BEGIN Data for processing

Lemma kvm_handle_eret_ends_in_el2_witness :
  let H := sample_collaborators true true 0 in
  let v :=
    {| regs_pc := 0x8000; regs_pstate := PSR_MODE_EL2h; regs_x0 := 0;
       fault_esr_el2 := mk_esr ESR_ELx_EC_ERET true 0; fault_far_el2 := 0;
       sys_HCR_EL2 := Z.lor HCR_E2H HCR_TGE; sys_CPTR_EL2 := 0;
       sreg_ELR_EL2 := 0x9000; sreg_SPSR_EL2 := Z.lor 0x3c0 PSR_MODE_EL1t;
       stat := {| hvc_exit_stat := 0; wfe_exit_stat := 0; wfi_exit_stat := 0 |};
       requests := 0; exclusive_pending := false |} in
  Z.land (regs_pstate (w_vcpu (snd (kvm_handle_eret (sample_world v)))))
         PSR_MODE_MASK = PSR_MODE_EL2t.
Proof.
  intros H v.
  apply (@kvm_handle_eret_ends_in_el2 H (sample_world v)); try reflexivity.
  vm_compute. discriminate.
Defined.

Lemma handle_exit_serror_rollback_undoes_skip_witness :
  let H := sample_collaborators true false 0 in
  let v := sample_vcpu 0x8000 (mk_esr ESR_ELx_EC_SMC32 false 0) 0 0 in
  let rolled_back := sample_vcpu 0x7ffe (mk_esr ESR_ELx_EC_SMC32 false 0) 0 0 in
  regs_pc (kvm_skip_instr (kvm_vcpu_trap_il_is32bit rolled_back) rolled_back)
  = 0x8000.
Proof.
  intros H v rolled_back.
  apply (@handle_exit_serror_rollback_undoes_skip H (2 ^ 31) (sample_world v)).
  - reflexivity.
  - reflexivity.
  - cbn. lia.
Defined.
(** * Scheduled screenshot monitor: a shallow embedding

    This development models [examples/use-cases/scheduled_screenshot_monitor.py]:
    the two pydantic records, the metadata file, and the methods of
    [ScheduledScreenshotMonitor].

    - Python [str] is [string]; a parsed JSON document is a [json] tree.
    - [pathlib.Path] follows the POSIX flavour: a root and a list of parts.
    - The collaborators the script does not implement (browser session, AI
      agent, console, clock, disk writes) are a parameter [Env] of oracles,
      indexed by the number of collaborator calls made so far. An interrupt
      or a cancellation reaches the script where it awaits a collaborator:
      the oracle of that call raises it. Constructors and [print] return.
    - Methods are computations in a state-and-exception monad [M];
      [except Exception] catches [Exception] and lets [KeyboardInterrupt]
      and other [BaseException]s through, as in Python.
    - The [while True] loop is run with fuel: [None] means the loop is
      still running when the fuel is spent. *)

From Stdlib Require Import ZArith Lia Ascii String.
From stdpp Require Import base tactics option list strings.

Set Warnings "-register-all,-abstract-large-number".

Open Scope Z_scope.
Open Scope nat_scope.

(** ** Data model (lines 43-56) *)

Record ScreenshotMetadata := {
  timestamp : string;
  block_name : string;
  screenshot_path : string;
  url : string;
}.

Record ScreenshotBlock := {
  name : string;
  selector : string;
}.

(** ** Exceptions *)

(** [Exception cls] is an instance of a subclass of [Exception];
    [BaseException cls] is any other non-[Exception] exception
    ([asyncio.CancelledError], [SystemExit]). *)
Inductive exn :=
| KeyboardInterrupt
| Exception (cls : string)
| BaseException (cls : string).

Definition is_Exception (e : exn) : bool :=
  match e with
  | Exception _ => true
  | _ => false
  end.

Inductive outcome (A : Type) :=
| Returns (a : A)
| Raises (e : exn).
Arguments Returns {A} a.
Arguments Raises {A} e.

(** ** datetime formatting (lines 239-240) *)

Record datetime := {
  year : nat;
  month : nat;
  day : nat;
  hour : nat;
  minute : nat;
  second : nat;
  microsecond : nat;
}.

Definition digit (n : nat) : ascii :=
  match n mod 10 with
  | 0 => "0" | 1 => "1" | 2 => "2" | 3 => "3" | 4 => "4"
  | 5 => "5" | 6 => "6" | 7 => "7" | 8 => "8" | _ => "9"
  end%char.

Definition pad2 (n : nat) : string :=
  String (digit (n / 10)) (String (digit n) "").

Definition pad4 (n : nat) : string :=
  String (digit (n / 1000)) (String (digit (n / 100)) (pad2 n)).

Definition pad6 (n : nat) : string :=
  String (digit (n / 1000 / 100)) (String (digit (n / 1000 / 10)) (pad4 n)).

(** [datetime.strftime('%Y%m%d_%H%M%S')], for the four-digit years
    [datetime.now()] gives. *)
Definition strftime (d : datetime) : string :=
  pad4 (year d) +:+ pad2 (month d) +:+ pad2 (day d) +:+ "_" +:+
  pad2 (hour d) +:+ pad2 (minute d) +:+ pad2 (second d).

(** [datetime.isoformat()]: the fraction is omitted when it is zero. *)
Definition isoformat (d : datetime) : string :=
  pad4 (year d) +:+ "-" +:+ pad2 (month d) +:+ "-" +:+ pad2 (day d) +:+ "T" +:+
  pad2 (hour d) +:+ ":" +:+ pad2 (minute d) +:+ ":" +:+ pad2 (second d) +:+
  (if microsecond d =? 0 then "" else "." +:+ pad6 (microsecond d)).
Definition SUPPORTED_CRYPTOS : list crypto := [
  Crypto "BTC" "bitcoin" "Bitcoin";
  Crypto "ETH" "ethereum" "Ethereum";
  Crypto "USDT" "tether" "Tether";
  Crypto "BNB" "binancecoin" "BNB";
  Crypto "SOL" "solana" "Solana";
  Crypto "XRP" "ripple" "XRP";
  Crypto "USDC" "usd-coin" "USD Coin";
  Crypto "ADA" "cardano" "Cardano";
  Crypto "DOGE" "dogecoin" "Dogecoin";
  Crypto "TRX" "tron" "TRON";
  Crypto "AVAX" "avalanche-2" "Avalanche";
  Crypto "DOT" "polkadot" "Polkadot";
  Crypto "MATIC" "matic-network" "Polygon";
  Crypto "LTC" "litecoin" "Litecoin";
  Crypto "LINK" "chainlink" "Chainlink";
  Crypto "ATOM" "cosmos" "Cosmos";
  Crypto "UNI" "uniswap" "Uniswap";
  Crypto "XLM" "stellar" "Stellar";
  Crypto "ALGO" "algorand" "Algorand";
  Crypto "FIL" "filecoin" "Filecoin";
  Crypto "SUI" "sui" "Sui";
  Crypto "APT" "aptos" "Aptos";
  Crypto "ARB" "arbitrum" "Arbitrum";
  Crypto "OP" "optimism" "Optimism";
  Crypto "INJ" "injective-protocol" "Injective";
  Crypto "TIA" "celestia" "Celestia";
  Crypto "SEI" "sei-network" "Sei";
  Crypto "STX" "blockstack" "Stacks";
  Crypto "NEAR" "near" "NEAR Protocol";
  Crypto "ICP" "internet-computer" "Internet Computer";
  Crypto "IOTEX" "iotex" "IoTeX";
  Crypto "HBAR" "hedera-hashgraph" "Hedera";
  Crypto "VET" "vechain" "VeChain";
  Crypto "FTM" "fantom" "Fantom";
  Crypto "SAND" "the-sandbox" "The Sandbox";
  Crypto "MANA" "decentraland" "Decentraland";
  Crypto "AXS" "axie-infinity" "Axie Infinity";
  Crypto "GALA" "gala" "Gala";
  Crypto "THETA" "theta-token" "Theta Network";
  Crypto "XTZ" "tezos" "Tezos"
].

(** The predicate of [find] and [some] in [getCoinId] and [validateSymbol]. *)
Definition same_symbol (sym : string) (c : crypto) : bool :=
  String.eqb (toUpperCase (symbol c)) (toUpperCase sym).

(** [crypto?.id || symbol.toLowerCase()]. *)
Definition getCoinId (sym : string) : string :=
  match List.find (same_symbol sym) SUPPORTED_CRYPTOS with
  | Some c => if truthy_string (id c) then id c else toLowerCase sym
  | None => toLowerCase sym
  end.

Definition validateSymbol (sym : string) : bool :=
  existsb (same_symbol sym) SUPPORTED_CRYPTOS.

(** The network as the price client sees it: [fetch url] is rejected when
    the request fails or the ten-second [AbortSignal.timeout] fires. *)
Definition network : Type := string -> settled response.

Definition price_url (coinId : string) : string :=
  "https://api.coingecko.com/api/v3/simple/price?ids=" +:+ coinId +:+
  "&vs_currencies=usd".

Definition price_not_found (sym coinId : string) : thrown :=
  Error ("Price not found for " +:+ sym +:+ " (" +:+ coinId +:+ ")").

(** The fulfilled value is what [data[coinId].usd] reads: [None] would be
    [undefined], which the guard before the [return] excludes. *)
Definition getCurrentPrice (fetch : network) (sym : string) : settled (option value) :=
  try_catch
    (let coinId := getCoinId sym in
     response ← fetch (price_url coinId);
     if negb (ok response) then
       Rejected (Error ("API returned " +:+ pretty (status response)))
     else
       data ← json response;
       entry ← get data coinId;
       if negb (truthy_value entry) || negb (truthy_value (get_opt entry "usd"))
       then Rejected (price_not_found sym coinId)
       else Fulfilled (get_opt entry "usd"))
    (fun error => Rejected error).

Definition matches_query (upperQuery : string) (c : crypto) : bool :=
  includes (toUpperCase (symbol c)) upperQuery ||
  includes (toUpperCase (name c)) upperQuery.

Definition searchCryptos (query : string) : list crypto :=
  if negb (truthy_string query) then []
  else
    let upperQuery := toUpperCase query in
    take 5 (List.filter (matches_query upperQuery) SUPPORTED_CRYPTOS).

End CryptoApi.

(** ** The record store (lib/supabase.ts) as its callers see it *)

Module Supabase.

(** The row handed to [insert]. *)
Record new_purchase : Type := NewPurchase {
  symbol : string;
  purchase_date : string;
  amount : float;
  purchase_price_usd : float
}.

(** Requests issued against the [crypto_purchases] table. *)
Inductive request : Type :=
| Select
| Insert (row : new_purchase)
| Delete (id : string).

(** A request answers [{ data, error }]: here the [error] member, [None]
    for [null]; the promise itself may be rejected. *)
Definition answer : Type := JS.settled (option JS.thrown).

End Supabase.

(** ** components/PortfolioList: valuation pass, totals, delete, timer *)

Module PortfolioList.
Import JS.

(** [CryptoPurchase] with the optional members [PurchaseWithPrice] adds; a
    row as the store returns it has the three of them absent. *)
Record PurchaseWithPrice : Type := Purchase {
  id : string;
  symbol : string;
  purchase_date : string;
  amount : float;
  purchase_price_usd : option float;
  created_at : string;
  updated_at : string;
  currentPrice : option float;
  profitLoss : option float;
  profitLossPercent : option float
}.

(** The members of the persisted record. *)
Definition base (p : PurchaseWithPrice) :
    string * string * string * float * option float * string * string :=
  (id p, symbol p, purchase_date p, amount p, purchase_price_usd p,
   created_at p, updated_at p).

(** A row without derived members, as [select] yields it. *)
Definition CryptoPurchase (p : PurchaseWithPrice) : Prop :=
  currentPrice p = None /\ profitLoss p = None /\ profitLossPercent p = None.

(** [Set.prototype.add] on a set kept in insertion order. *)
Definition Set_add (s : list string) (x : string) : list string :=
  if bool_decide (x ∈ s) then s else s ++ [x].

(** [[...new Set(xs)]]. *)
Definition new_Set (xs : list string) : list string :=
  fold_left Set_add xs [].

(** [new Map(entries)]: a later entry replaces an earlier one. *)
Definition new_Map (entries : list (string * option float)) : gmap string (option float) :=
  fold_left (fun m e => <[e.1 := e.2]> m) entries ∅.

(** [priceMap.get(symbol)]: [null] and [undefined] are both read as no
    price. *)
Definition Map_get (m : gmap string (option float)) (k : string) : option float :=
  match m !! k with
  | Some (Some price) => Some price
  | Some None | None => None
  end.

(** One element of [pricePromises]. *)
Definition price_promise (getCurrentPrice : string -> settled float)
    (symbol : string) : settled (string * option float) :=
  try_catch
    (price ← getCurrentPrice symbol; mret (symbol, Some price))
    (fun error => mret (symbol, None)).
(* ===== verification/Action.v ===== *)
(** * Effectful drivers

    The code above the store (the harness client, the turn controller) is
    asynchronous Rust whose failures do not undo what was done before them.  An
    action takes a state and returns the state it leaves together with a value or
    an error. *)

From S2P Require Import Prelude.

Definition action (S E A : Type) : Type := S → S * (A + E).

Definition done_with {S E A} (a : A) : action S E A := λ s, (s, inl a).
Definition throw {S E A} (e : E) : action S E A := λ s, (s, inr e).
Definition andthen {S E A B} (m : action S E A) (k : A → action S E B) : action S E B :=
  λ s, match m s with
       | (s', inl a) => k a s'
       | (s', inr e) => (s', inr e)
       end.
(** A fallible function of no state: [f(...)?]. *)
Definition try_ {S E A} (r : A + E) : action S E A := λ s, (s, r).
(** [.map_err(f)] *)
Definition map_err {S E E' A} (f : E → E') (m : action S E A) : action S E' A :=
  λ s, match m s with
       | (s', inl a) => (s', inl a)
       | (s', inr e) => (s', inr (f e))
       end.
(** The result as a value: [match m.await { Ok(..) => .., Err(..) => .. }]. *)
Definition attempt {S E E' A} (m : action S E A) : action S E' (A + E) :=
  λ s, let (s', r) := m s in (s', inl r).
Definition act {S E} (f : S → S) : action S E unit := λ s, (f s, inl tt).
Definition look {S E A} (f : S → A) : action S E A := λ s, (s, inl (f s)).

Notation "'let!' x ':=' m 'in' k" := (andthen m (λ x, k))
  (at level 10, x name, m at level 100, k at level 200) : fleet_scope.
Notation "m ';!' k" := (andthen m (λ _, k))
  (at level 199, k at level 200, right associativity) : fleet_scope.

(** A check of the pure kind: fail with [e] when [b]. *)
Definition reject {E} (b : bool) (e : E) : unit + E := if b then inr e else inl tt.
Definition both {A E} (r : A + E) (k : unit + E) : unit + E :=
  match r with inl _ => k | inr e => inr e end.
Notation "r ';:' k" := (both r k)
  (at level 199, k at level 200, right associativity) : fleet_scope.

Lemma both_ok {A E} (r : A + E) (k : unit + E) u : (r ;: k) = inl u → (∃ a, r = inl a) ∧ k = inl u.
Proof. destruct r; simpl; [eauto|done]. Qed.
Lemma reject_ok {E} b (e : E) u : reject b e = inl u → b = false.
Proof. by destruct b. Qed.

(** ** Reasoning *)

(** [within R m]: whatever [m] returns, the state moves along [R]. *)
Definition within {S E A} (R : S → S → Prop) (m : action S E A) : Prop :=
  ∀ s s' r, m s = (s', r) → R s s'.

Section within.
Context {S : Type} (R : S → S → Prop) {HR : PreOrder R}.

Lemma within_done {E A} (a : A) : within R (done_with a : action S E A).
Proof using HR. intros s s' r [= <- <-]. reflexivity. Qed.
Lemma within_throw {E A} (e : E) : within R (throw e : action S E A).
Proof using HR. intros s s' r [= <- <-]. reflexivity. Qed.
Lemma within_try {E A} (x : A + E) : within R (try_ x : action S E A).
Proof using HR. intros s s' r [= <- <-]. reflexivity. Qed.
Lemma within_look {E A} (f : S → A) : within R (look f : action S E A).
Proof using HR. intros s s' r [= <- <-]. reflexivity. Qed.
Lemma within_andthen {E A B} (m : action S E A) (k : A → action S E B) :
  within R m → (∀ a, within R (k a)) → within R (andthen m k).
Proof using HR.
  intros Hm Hk s s' r H. unfold andthen in H. destruct (m s) as [s1 [a|e]] eqn:Hs.
  - etrans; [by eapply Hm|by eapply Hk].
  - injection H as <- <-. by eapply Hm.
Qed.
Lemma within_map_err {E E' A} (f : E → E') (m : action S E A) :
  within R m → within R (map_err f m).
Proof.
  intros Hm s s' r H. unfold map_err in H. destruct (m s) as [s1 [a|e]] eqn:Hs;
    injection H as <- <-; by eapply Hm.
Qed.
Lemma within_attempt {E E' A} (m : action S E A) :
  within R m → within R (attempt m : action S E' (A + E)).
Proof.
  intros Hm s s' r H. unfold attempt in H. destruct (m s) as [s1 x] eqn:Hs.
  injection H as <- <-. by eapply Hm.
Qed.
End within.

(** [fails_with Q m]: every error of [m] satisfies [Q]. *)
Definition fails_with {S E A} (Q : E → Prop) (m : action S E A) : Prop :=
  ∀ s s' e, m s = (s', inr e) → Q e.

Lemma fails_done {S E A} (Q : E → Prop) (a : A) : fails_with Q (done_with a : action S E A).
Proof. by intros s s' e [=]. Qed.
Lemma fails_look {S E A} (Q : E → Prop) (f : S → A) : fails_with Q (look f : action S E A).
Proof. by intros s s' e [=]. Qed.
Lemma fails_act {S E} (Q : E → Prop) (f : S → S) : fails_with Q (act f : action S E unit).
Proof. by intros s s' e [=]. Qed.
Lemma fails_attempt {S E E' A} (Q : E' → Prop) (m : action S E A) :
  fails_with Q (attempt m : action S E' (A + E)).
Proof. intros s s' e H. unfold attempt in H. by destruct (m s). Qed.
Lemma fails_throw {S E A} (Q : E → Prop) (e : E) : Q e → fails_with Q (throw e : action S E A).
Proof. intros He s s' e' [= _ <-]. done. Qed.
Lemma fails_try {S E A} (Q : E → Prop) (r : A + E) :
  (∀ e, r = inr e → Q e) → fails_with Q (try_ r : action S E A).
Proof. intros He s s' e' [= _ ->]. auto. Qed.
Lemma fails_andthen {S E A B} (Q : E → Prop) (m : action S E A) (k : A → action S E B) :
  fails_with Q m → (∀ a, fails_with Q (k a)) → fails_with Q (andthen m k).
Proof.
  intros Hm Hk s s' e H. unfold andthen in H. destruct (m s) as [s1 [a|e']] eqn:Hs.
  - by eapply Hk.
  - injection H as <- <-. by eapply Hm.
Qed.

(** ** Inversion of runs *)

Lemma andthen_run {S E A B} (m : action S E A) (k : A → action S E B) s s' r :
  andthen m k s = (s', r) →
  (∃ a s1, m s = (s1, inl a) ∧ k a s1 = (s', r)) ∨ (∃ e, m s = (s', inr e) ∧ r = inr e).
Proof.
  unfold andthen. destruct (m s) as [s1 [a|e]]; intros H; [left; eauto|right].
  injection H as <- <-. eauto.
Qed.
Lemma attempt_run {S E E' A} (m : action S E A) s s' (r : (A + E) + E') :
  attempt m s = (s', r) → ∃ x, m s = (s', x) ∧ r = inl x.
Proof. unfold attempt. destruct (m s). intros [= <- <-]. eauto. Qed.
Lemma map_err_run {S E E' A} (f : E → E') (m : action S E A) s s' r :
  map_err f m s = (s', r) →
  (∃ a, m s = (s', inl a) ∧ r = inl a) ∨ (∃ e, m s = (s', inr e) ∧ r = inr (f e)).
Proof. unfold map_err. destruct (m s) as [s1 [a|e]]; intros [= <- <-]; eauto. Qed.

Ltac a_step :=
  match goal with
  | H : (_, _) = (_, _) |- _ => injection H as ? ?; subst
  | H : inl _ = inl _ |- _ => injection H as ?; subst
  | H : inr _ = inr _ |- _ => injection H as ?; subst
  | H : inl _ = inr _ |- _ => discriminate H
  | H : inr _ = inl _ |- _ => discriminate H
  | H : done_with _ _ = _ |- _ => unfold done_with in H
  | H : throw _ _ = _ |- _ => unfold throw in H
  | H : try_ _ _ = _ |- _ => unfold try_ in H
  | H : look _ _ = _ |- _ => unfold look in H
  | H : act _ _ = _ |- _ => unfold act in H
  | H : attempt _ _ = _ |- _ => apply attempt_run in H as (? & ? & ?); subst
  | H : map_err _ _ _ = _ |- _ =>
      apply map_err_run in H as [(? & ? & ?)|(? & ? & ?)]; subst
  | H : andthen _ _ _ = _ |- _ =>
      apply andthen_run in H as [(? & ? & ? & ?)|(? & ? & ?)]; subst
  end.
Ltac a_inv := repeat a_step.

END Data for processing

== Activity ==
Looking at the entries above, say how many lines contain the word "includes". Nothing but the number is needed.

== Response box ==
2